The expected design of the iPhone 12 is a radical departure from every iPhone since the iPhone 6, doing away with the rounded edges in favor of a flat edge like that of the current iPad line. Further, Apple’s expected to add a smaller phone to the fall lineup, a 5.4-inch iPhone 12, that will be smaller than the iPhone 8.

Sounds like a big switch after six years with the same edge design and three without a new phone that can even remotely be considered small. So what’s the take over at the Forbes contributor network and lightly-used holiday ham resale outlet?

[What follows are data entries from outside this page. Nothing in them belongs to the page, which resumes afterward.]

(** Looking at the entries changes nothing of the context but the store. *)
Lemma push_and_notify_context e n :
  ∃ s, context_ (push_and_notify e n).2 = set_store s (context_ n).
Proof.
  unfold push_and_notify. destruct (push_log _ _) as [[] s]; exists s; [|done].
  apply invoke_commit_callback_context.
Qed.

Lemma request_local_commit_context r n :
  ∃ s, context_ (request_local_commit r n).2 = set_store s (context_ n).
Proof.
  unfold request_local_commit. destruct (last_log _) as [e|]; [|apply push_and_notify_context].
  destruct (_ && _ && _); [exists (store n); by destruct n as [[]]|].
  match goal with |- context [push_and_notify ?e ?n] =>
    destruct (push_and_notify_context e n) as [s ->] end.
  case_test; [|by exists s]. exists s. by rewrite (proj2 (outputs_invoke_revert _ _)).
Qed.

(** The part of the handler that looks at the entries. *)
Lemma entries_calm r n : is_valid_node (ae_leader_id r) n = true →
  calm (contacted r n) (on_append_entries_requested r n).2 ∧
  ∃ s, context_ (on_append_entries_requested r n).2 = set_store s (context_ (contacted r n)).
Proof.
  intros Hv. rewrite on_append_entries_requested_eq by done. cbv zeta.
  set (n1 := contacted r n). clearbody n1.
  assert (∃ s, context_ n1 = set_store s (context_ n1)) as Hself
    by (exists (store n1); by destruct n1 as [[]]).
  pose proof (request_local_commit_calm r n1) as Hc.
  pose proof (request_local_commit_context r n1) as Hs.
  destruct (request_local_commit r n1) as [ok n2]. repeat case_match; simpl in *; try done.
  split; [apply request_local_rollback_calm|by eexists].
Qed.

Lemma contacted_peers r n : other_nodes_ (context_ (contacted r n)) = other_nodes_ (context_ n).
Proof.
  unfold contacted. case_test; [done|].
  rewrite (state_change_other_nodes _ _ (on_leader_discovered_change _)).
  cbn [on_context set_context context_ set_broadcast_received other_nodes_].
  destruct (decide (ae_term r ≤ current_term_ (store n))).
  { by rewrite update_term_old. }
  destruct (update_term_new (ae_term r) false n) as [d ->]; [lia|]. cbn [snd].
  by rewrite (state_change_other_nodes _ _ (on_new_term_received_change _)).
Qed.

Lemma success_follows r n resp n' : is_valid_node (ae_leader_id r) n = true →
  on_append_entries_requested r n = (resp, n') →
  calm (contacted r n) n' ∧ get_term n' = N.max (get_term n) (ae_term r) ∧
  other_nodes_ (context_ n') = other_nodes_ (context_ n).
Proof.
  intros Hv E. destruct (entries_calm r n Hv) as (Hc & s & Hs). rewrite E in Hc, Hs. simpl in *.
  split_and!; [done| |by rewrite Hs, <-(contacted_peers r n)].
  unfold get_term, current_term. rewrite (calm_term _ _ Hc). apply contacted_frame.
Qed.

(** C20: a request may be delivered twice.  Let a node in a reachable state get a request
    with entries from a known node, for the first position of the log or with a
    previous position before its own.  When the node has accepted it, handling the same
    request again answers success again, with the node's term, and changes nothing at
    all: no callback, no write, no timer. *)
Theorem append_entries_idempotent r n :
  reachable n → is_valid_node (ae_leader_id r) n = true → ae_entries r ≠ [] →
  ae_prev_log_index r < ae_leader_commit r ∨ ae_leader_commit r = 0 →
  let '(resp, n1) := on_append_entries_requested r n in
  ae_success resp = true →
  on_append_entries_requested r n1 = (mkAppendEntriesResponse (get_term n1) true, n1).
Proof.
  intros Hr Hv Hne Hprev.
  pose proof (on_append_entries_requested_replicate r n Hv Hne (reachable_log _ Hr)) as Hrep.
  destruct (replicate r (logs_ (store n))) as [[ok l] evs] eqn:Hl.
  destruct (on_append_entries_requested r n) as [resp n1] eqn:E. intros Hok.
  destruct Hrep as (-> & Hlogs & _); [by right|]. simpl in Hok. subst ok.
  destruct (success_follows _ _ _ _ Hv E) as (Hc & Ht & Hpeers).
  assert (reachable n1) as Hr1.
  { pose proof (reachable_run [AppendEntries r] n Hr) as Hr1. simpl in Hr1. by rewrite E in Hr1. }
  apply replicate_twice in Hl; [|done|by apply reachable_log].
  rewrite <-Hlogs in Hl.
  rewrite on_append_entries_requested_eq by (by unfold is_valid_node in *; rewrite Hpeers).
  cbv zeta. rewrite (contacted_again r n1 (reachable_states _ Hr1)); cycle 1.
  { intros Hle. unfold get_term, current_term in *.
    destruct (contacted_state r n (reachable_states _ Hr)) as (Hst & _ & Hb); [lia|].
    rewrite (raft_state_calm _ _ Hc), (calm_broadcast_received _ _ Hc), Hst, Hb.
    split_and!; [lia|by destruct (raft_state n)|done]. }
  destruct (Nat.eqb_spec (length (ae_entries r)) 0) as [Hlen|_]; [by apply nil_length_inv in Hlen|].
  unfold replicate in Hl. rewrite log_eq. case_test_in Hl.
  { by rewrite request_local_commit_again by (done || by apply reachable_log). }
  destruct (logs_ (store n1) !! _) as [p|]; [|done]. destruct (term_ p =? _); [|done].
  simpl. by rewrite request_local_commit_again by (done || by apply reachable_log).
Qed.

(** C21: following a leader.  Any append-entries request of a known node whose term is not
    older than the node's makes a node in a reachable state adopt that term, leave the
    candidacy or the leadership (a standby node stays standby) and remember that it has
    heard from a leader.  One without entries, a heartbeat, is answered
    [success = false] with the term before the request, and leaves the log alone. *)
Theorem leader_followed r n :
  reachable n → is_valid_node (ae_leader_id r) n = true → get_term n ≤ ae_term r →
  let '(resp, n') := on_append_entries_requested r n in
  get_term n' = ae_term r ∧ raft_state n' = stepped_down (raft_state n) ∧
  broadcast_received_ (context_ n') = true ∧
  (ae_entries r = [] →
    resp = mkAppendEntriesResponse (get_term n) false ∧ logs_ (store n') = logs_ (store n)).
Proof.
  intros Hr Hv Hle. destruct (on_append_entries_requested r n) as [resp n'] eqn:E.
  destruct (success_follows _ _ _ _ Hv E) as (Hc & Ht & _).
  destruct (contacted_state r n (reachable_states _ Hr) Hle) as (Hst & _ & Hb).
  split_and!.
  - rewrite Ht. lia.
  - by rewrite (raft_state_calm _ _ Hc).
  - by rewrite (calm_broadcast_received _ _ Hc).
  - intros Hnil. rewrite on_append_entries_requested_eq, Hnil in E by done. simpl in E.
    simplify_eq. split; [done|]. apply contacted_frame.
Qed.

(** The log after the entries have been looked at, whichever writes fail. *)
Lemma push_and_notify_logs e n :
  logs_ (store (push_and_notify e n).2) = logs_ (store n) ∨
  logs_ (store (push_and_notify e n).2) = logs_ (store n) ++ [e].
Proof.
  unfold push_and_notify. destruct (push_log (Some e) (store n)) as [[] s] eqn:E.
  - pose proof (push_log_true _ _ _ E) as (e' & [= <-] & _ & _ & F). right. cbn [negb snd].
    by rewrite (proj2 (outputs_invoke_commit _ _)), store_on_store, F.
  - pose proof (push_log_false _ _ _ E) as F. left. cbn [negb snd].
    by rewrite store_on_store, F.
Qed.

Lemma request_local_commit_prefix r n j : log_wf (logs_ (store n)) →
  j < ae_leader_commit r → j < logs_size (store n) →
  logs_ (store (request_local_commit r n).2) !! N.to_nat j = logs_ (store n) !! N.to_nat j.
Proof.
  intros Hwf Hj Hlt. unfold logs_size in Hlt.
  assert (∀ n1 : Node, logs_ (store n1) !! N.to_nat j = logs_ (store n) !! N.to_nat j →
    logs_ (store (push_and_notify (entry_of r) n1).2) !! N.to_nat j =
      logs_ (store n) !! N.to_nat j) as Hpush.
  { intros n1 Hn1.
    destruct (push_and_notify_logs (entry_of r) n1) as [->| ->]; [done|].
    destruct (lookup_lt_is_Some_2 (logs_ (store n)) (N.to_nat j)) as [x Hx]; [lia|].
    rewrite lookup_app_l; [done|]. apply lookup_lt_is_Some_1. rewrite Hn1. by exists x. }
  unfold request_local_commit. fold (entry_of r).
  destruct (last_log _) as [e|]; [|by apply Hpush].
  destruct (_ && _ && _); [done|]. apply Hpush. case_test; [|done].
  unfold store. rewrite (proj2 (outputs_invoke_revert _ _)). fold (store n).
  change (logs_ (revert_log (ae_leader_commit r) (store n)).2 !! N.to_nat j =
    logs_ (store n) !! N.to_nat j).
  rewrite revert_log_logs. rewrite lookup_take by lia. case_decide; [done|lia].
Qed.

(** C18: what replication cannot touch.  Whatever a request contains and whichever
    writes fail, the entries of the log before both the position of the request
    and the position of its previous entry are as before. *)
Theorem append_entries_keeps_prefix r n j :
  reachable n → j < ae_leader_commit r → j < ae_prev_log_index r → j < get_commands_size n →
  log j (store (on_append_entries_requested r n).2) = log j (store n).
Proof.
  intros Hr Hc Hp Hlt. rewrite !log_eq. pose proof (reachable_log _ Hr) as Hwf.
  destruct (is_valid_node (ae_leader_id r) n) eqn:Hv.
  2: { unfold on_append_entries_requested. by rewrite Hv. }
  rewrite on_append_entries_requested_eq by done. cbv zeta.
  destruct (contacted_frame r n) as (Hlogs & _). set (n1 := contacted r n) in *. clearbody n1.
  pose proof (request_local_commit_prefix r n1 j) as Hl. unfold logs_size in Hl.
  rewrite Hlogs in Hl. specialize (Hl Hwf Hc Hlt).
  destruct (request_local_commit r n1) as [ok n2]. rewrite log_eq, Hlogs.
  destruct (Nat.eqb _ 0); [by rewrite <-Hlogs|]. case_test; [done|].
  destruct (logs_ (store n) !! N.to_nat (ae_prev_log_index r)) as [p|] eqn:Hprev;
    [|by rewrite <-Hlogs].
  case_test; [exact Hl|]. simpl. unfold request_local_rollback. rewrite store_on_store, revert_log_logs.
  destruct (Hwf _ _ Hprev) as [-> _]. rewrite N2Nat.id, Hlogs.
  rewrite lookup_take by lia. case_decide; [done|lia].
Qed.

(** C19: what success means.  Let a node in a reachable state get a request with
    entries from a known node, for the first position of the log or with a previous
    position before its own, as a leader announces it.  When the node answers success,
    its log ends exactly at the position of the request, with an entry of the
    request's term; and unless that is the first position, the log has an entry at the
    announced previous position, with the announced term. *)
Theorem append_entries_success r n :
  reachable n → is_valid_node (ae_leader_id r) n = true → ae_entries r ≠ [] →
  ae_prev_log_index r < ae_leader_commit r ∨ ae_leader_commit r = 0 →
  let '(resp, n') := on_append_entries_requested r n in
  ae_success resp = true →
  get_commands_size n' = ae_leader_commit r + 1 ∧
  (∃ e, last_log (store n') = Some e ∧ id_ e = ae_leader_commit r ∧ term_ e = ae_term r) ∧
  (ae_leader_commit r ≠ 0 → ∃ p, log (ae_prev_log_index r) (store n') = Some p ∧
    term_ p = ae_prev_log_term r).
Proof.
  intros Hr Hv Hne Hprev. pose proof (reachable_log _ Hr) as Hwf.
  pose proof (on_append_entries_requested_replicate r n Hv Hne Hwf) as Hrep.
  destruct (replicate r (logs_ (store n))) as [[ok l] evs] eqn:Hl.
  destruct (on_append_entries_requested r n) as [resp n1] eqn:E. intros Hok.
  destruct Hrep as (-> & Hlogs & _); [by right|]. simpl in Hok. subst ok.
  assert (reachable n1) as Hr1.
  { pose proof (reachable_run [AppendEntries r] n Hr) as Hr1. simpl in Hr1. by rewrite E in Hr1. }
  apply replicate_twice in Hl; [|done..]. pose proof (reachable_log _ Hr1) as Hwf1.
  rewrite Hlogs in Hwf1.
  unfold get_commands_size, logs_size, last_log. rewrite log_eq, Hlogs.
  assert (accept r l = (true, l, []) ∧ (ae_leader_commit r ≠ 0 →
    ∃ p, l !! N.to_nat (ae_prev_log_index r) = Some p ∧ term_ p = ae_prev_log_term r))
    as [Ha Hp].
  { unfold replicate in Hl. case_test_in Hl; [done|].
    destruct (l !! _) as [p|]; [|done].
    destruct (N.eqb_spec (term_ p) (ae_prev_log_term r)); [|done]. eauto. }
  unfold accept in Ha. destruct (last l) as [e|] eqn:Hlast; [|by case_test_in Ha].
  destruct (last_wf _ _ Hwf1 Hlast) as [Hid _].
  destruct (N.eqb_spec (id_ e) (ae_leader_commit r)) as [He|]; simpl in Ha;
    [|by repeat case_test_in Ha].
  destruct (N.eqb_spec (term_ e) (ae_term r)); [|by repeat case_test_in Ha].
  split_and!; [lia|by eauto|done].
Qed.

(** Requests of unknown nodes.  A request whose sender is not another node
    of the cluster is answered with the default response and changes nothing. *)
Lemma unknown_sender_ignored n :
  (∀ r, is_valid_node (ae_leader_id r) n = false →
    on_append_entries_requested r n = (default_append_entries_response, n)) ∧
  (∀ r, is_valid_node (rv_candidate_id r) n = false →
    on_request_vote_requested r n = (default_request_vote_response, n)).
Proof.
  split; intros r Hv.
  - unfold on_append_entries_requested. by rewrite Hv.
  - unfold on_request_vote_requested. by rewrite Hv.
Qed.

End replication.

(** ** Findings *)

(** Node 1 of three after leader 3 has replicated one entry in term 5. *)
Definition demo_term5 : Node (H := mem_platform) :=
  run_inputs [AppendEntries (mkAppendEntriesRequest 5 3 0 0 [x62] 0)] (demo_node [1; 2; 3] 1).

(** A request of an old term is processed all the same.  On a node in term 5
    with one entry of that term, an append-entries request of term 1 is answered
    with success, and its entry replaces the one of term 5: the comparison of
    terms only decides whether the sender is followed. *)
Theorem stale_request_overwrites :
  get_term demo_term5 = 5 ∧
  logs_ (store demo_term5) = [mkLogEntry 0 5 (Some (mkCommand [x62]))] ∧
  let '(resp, n') := on_append_entries_requested demo_request demo_term5 in
  ae_success resp = true ∧ get_term n' = 5 ∧
  logs_ (store n') = [mkLogEntry 0 1 (Some (mkCommand [x61]))].
Proof. vm_compute. done. Qed.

Well, Gordon Kelly is ready to give us the 411 on the 12. (Tip o’ the antlers to Todd.)

While internally they pack a series of radical upgrades, on the outside they are set to look depressingly familiar.

It’s almost as if these rectangles that are mostly screen are all just… rectangles that are mostly screen.

Okay, sure, you could point at a phone like the Galaxy Fold that has a very different design, but you’d mostly just be pointing at it and laughing. Be careful, however, because often just pointing at one and laughing is enough to break the screen.

Kelly’s track record for gauging what an upcoming iPhone will look like in general terms is quite good. It’s his prediction for the aesthetics of the device that continue to be so bad. Kelly spent the better part of last year telling us how “ugly” the iPhone 11 was going to look and now, because that panned out so well, he wants us to know how disappointed we’re all going to be when the iPhone 12 ships.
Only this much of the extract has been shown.